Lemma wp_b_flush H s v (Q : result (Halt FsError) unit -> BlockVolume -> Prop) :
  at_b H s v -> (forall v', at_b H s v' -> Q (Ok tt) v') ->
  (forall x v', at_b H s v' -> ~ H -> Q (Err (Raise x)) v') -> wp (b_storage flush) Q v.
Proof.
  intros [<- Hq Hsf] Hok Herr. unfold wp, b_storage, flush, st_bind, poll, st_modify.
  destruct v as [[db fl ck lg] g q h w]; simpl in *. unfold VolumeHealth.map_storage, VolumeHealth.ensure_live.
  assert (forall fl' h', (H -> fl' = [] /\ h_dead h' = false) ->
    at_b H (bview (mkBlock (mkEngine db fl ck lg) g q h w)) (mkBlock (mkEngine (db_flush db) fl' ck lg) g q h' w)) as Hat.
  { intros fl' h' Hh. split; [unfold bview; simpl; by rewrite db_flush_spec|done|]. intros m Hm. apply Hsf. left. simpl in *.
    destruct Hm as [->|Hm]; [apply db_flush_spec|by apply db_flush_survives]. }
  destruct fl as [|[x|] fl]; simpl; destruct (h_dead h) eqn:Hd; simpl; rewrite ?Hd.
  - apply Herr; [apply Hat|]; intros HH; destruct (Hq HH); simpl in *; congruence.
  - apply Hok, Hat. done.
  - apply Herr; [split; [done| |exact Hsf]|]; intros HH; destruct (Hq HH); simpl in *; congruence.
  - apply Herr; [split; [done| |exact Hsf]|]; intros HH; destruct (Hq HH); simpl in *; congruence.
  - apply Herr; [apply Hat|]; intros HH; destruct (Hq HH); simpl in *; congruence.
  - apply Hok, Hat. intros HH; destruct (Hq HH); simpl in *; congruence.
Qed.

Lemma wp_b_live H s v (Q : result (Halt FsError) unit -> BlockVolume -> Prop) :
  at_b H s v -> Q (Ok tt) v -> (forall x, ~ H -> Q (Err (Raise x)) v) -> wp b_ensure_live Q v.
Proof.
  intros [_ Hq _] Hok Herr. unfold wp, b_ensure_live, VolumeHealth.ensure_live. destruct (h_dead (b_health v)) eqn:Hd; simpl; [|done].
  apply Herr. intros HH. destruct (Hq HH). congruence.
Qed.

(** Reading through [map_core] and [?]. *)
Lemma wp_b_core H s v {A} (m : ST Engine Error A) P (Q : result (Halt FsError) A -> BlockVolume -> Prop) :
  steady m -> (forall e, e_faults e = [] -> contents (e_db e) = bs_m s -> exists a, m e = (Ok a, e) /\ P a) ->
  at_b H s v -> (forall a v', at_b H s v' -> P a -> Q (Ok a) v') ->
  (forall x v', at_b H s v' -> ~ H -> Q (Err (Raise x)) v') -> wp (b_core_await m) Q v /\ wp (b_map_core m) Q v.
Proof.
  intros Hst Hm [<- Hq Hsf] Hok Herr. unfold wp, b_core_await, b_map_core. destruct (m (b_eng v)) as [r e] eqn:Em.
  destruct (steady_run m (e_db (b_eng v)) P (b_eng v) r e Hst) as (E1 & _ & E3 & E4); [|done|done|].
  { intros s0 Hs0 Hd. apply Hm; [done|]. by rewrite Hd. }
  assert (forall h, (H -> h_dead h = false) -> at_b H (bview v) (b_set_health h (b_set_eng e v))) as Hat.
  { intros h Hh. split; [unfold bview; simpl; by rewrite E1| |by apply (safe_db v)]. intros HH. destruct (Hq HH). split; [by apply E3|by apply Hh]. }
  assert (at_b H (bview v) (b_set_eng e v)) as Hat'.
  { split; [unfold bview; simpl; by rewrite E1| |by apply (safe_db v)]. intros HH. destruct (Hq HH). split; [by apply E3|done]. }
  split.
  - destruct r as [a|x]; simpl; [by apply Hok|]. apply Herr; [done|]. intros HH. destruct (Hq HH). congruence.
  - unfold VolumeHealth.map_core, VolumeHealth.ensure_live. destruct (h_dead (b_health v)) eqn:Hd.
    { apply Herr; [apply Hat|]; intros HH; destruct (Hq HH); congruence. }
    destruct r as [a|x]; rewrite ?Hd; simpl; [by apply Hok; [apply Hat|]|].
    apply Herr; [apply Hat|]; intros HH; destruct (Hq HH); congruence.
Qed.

- _AIM OF THE EXERCISE_:
Return every entry exactly as given.

- _TASK SOLUTION_:
Lemma wp_b_flush H s v (Q : result (Halt FsError) unit -> BlockVolume -> Prop) :
  at_b H s v -> (forall v', at_b H s v' -> Q (Ok tt) v') ->
  (forall x v', at_b H s v' -> ~ H -> Q (Err (Raise x)) v') -> wp (b_storage flush) Q v.
Proof.
  intros [<- Hq Hsf] Hok Herr. unfold wp, b_storage, flush, st_bind, poll, st_modify.
  destruct v as [[db fl ck lg] g q h w]; simpl in *. unfold VolumeHealth.map_storage, VolumeHealth.ensure_live.
  assert (forall fl' h', (H -> fl' = [] /\ h_dead h' = false) ->
    at_b H (bview (mkBlock (mkEngine db fl ck lg) g q h w)) (mkBlock (mkEngine (db_flush db) fl' ck lg) g q h' w)) as Hat.
  { intros fl' h' Hh. split; [unfold bview; simpl; by rewrite db_flush_spec|done|]. intros m Hm. apply Hsf. left. simpl in *.
    destruct Hm as [->|Hm]; [apply db_flush_spec|by apply db_flush_survives]. }
  destruct fl as [|[x|] fl]; simpl; destruct (h_dead h) eqn:Hd; simpl; rewrite ?Hd.
  - apply Herr; [apply Hat|]; intros HH; destruct (Hq HH); simpl in *; congruence.
  - apply Hok, Hat. done.
  - apply Herr; [split; [done| |exact Hsf]|]; intros HH; destruct (Hq HH); simpl in *; congruence.
  - apply Herr; [split; [done| |exact Hsf]|]; intros HH; destruct (Hq HH); simpl in *; congruence.
  - apply Herr; [apply Hat|]; intros HH; destruct (Hq HH); simpl in *; congruence.
  - apply Hok, Hat. intros HH; destruct (Hq HH); simpl in *; congruence.
Qed.

Lemma wp_b_live H s v (Q : result (Halt FsError) unit -> BlockVolume -> Prop) :
  at_b H s v -> Q (Ok tt) v -> (forall x, ~ H -> Q (Err (Raise x)) v) -> wp b_ensure_live Q v.
Proof.
  intros [_ Hq _] Hok Herr. unfold wp, b_ensure_live, VolumeHealth.ensure_live. destruct (h_dead (b_health v)) eqn:Hd; simpl; [|done].
  apply Herr. intros HH. destruct (Hq HH). congruence.
Qed.

(** Reading through [map_core] and [?]. *)
Lemma wp_b_core H s v {A} (m : ST Engine Error A) P (Q : result (Halt FsError) A -> BlockVolume -> Prop) :
  steady m -> (forall e, e_faults e = [] -> contents (e_db e) = bs_m s -> exists a, m e = (Ok a, e) /\ P a) ->
  at_b H s v -> (forall a v', at_b H s v' -> P a -> Q (Ok a) v') ->
  (forall x v', at_b H s v' -> ~ H -> Q (Err (Raise x)) v') -> wp (b_core_await m) Q v /\ wp (b_map_core m) Q v.
Proof.
  intros Hst Hm [<- Hq Hsf] Hok Herr. unfold wp, b_core_await, b_map_core. destruct (m (b_eng v)) as [r e] eqn:Em.
  destruct (steady_run m (e_db (b_eng v)) P (b_eng v) r e Hst) as (E1 & _ & E3 & E4); [|done|done|].
  { intros s0 Hs0 Hd. apply Hm; [done|]. by rewrite Hd. }
  assert (forall h, (H -> h_dead h = false) -> at_b H (bview v) (b_set_health h (b_set_eng e v))) as Hat.
  { intros h Hh. split; [unfold bview; simpl; by rewrite E1| |by apply (safe_db v)]. intros HH. destruct (Hq HH). split; [by apply E3|by apply Hh]. }
  assert (at_b H (bview v) (b_set_eng e v)) as Hat'.
  { split; [unfold bview; simpl; by rewrite E1| |by apply (safe_db v)]. intros HH. destruct (Hq HH). split; [by apply E3|done]. }
  split.
  - destruct r as [a|x]; simpl; [by apply Hok|]. apply Herr; [done|]. intros HH. destruct (Hq HH). congruence.
  - unfold VolumeHealth.map_core, VolumeHealth.ensure_live. destruct (h_dead (b_health v)) eqn:Hd.
    { apply Herr; [apply Hat|]; intros HH; destruct (Hq HH); congruence. }
    destruct r as [a|x]; rewrite ?Hd; simpl; [by apply Hok; [apply Hat|]|].
    apply Herr; [apply Hat|]; intros HH; destruct (Hq HH); congruence.
Qed.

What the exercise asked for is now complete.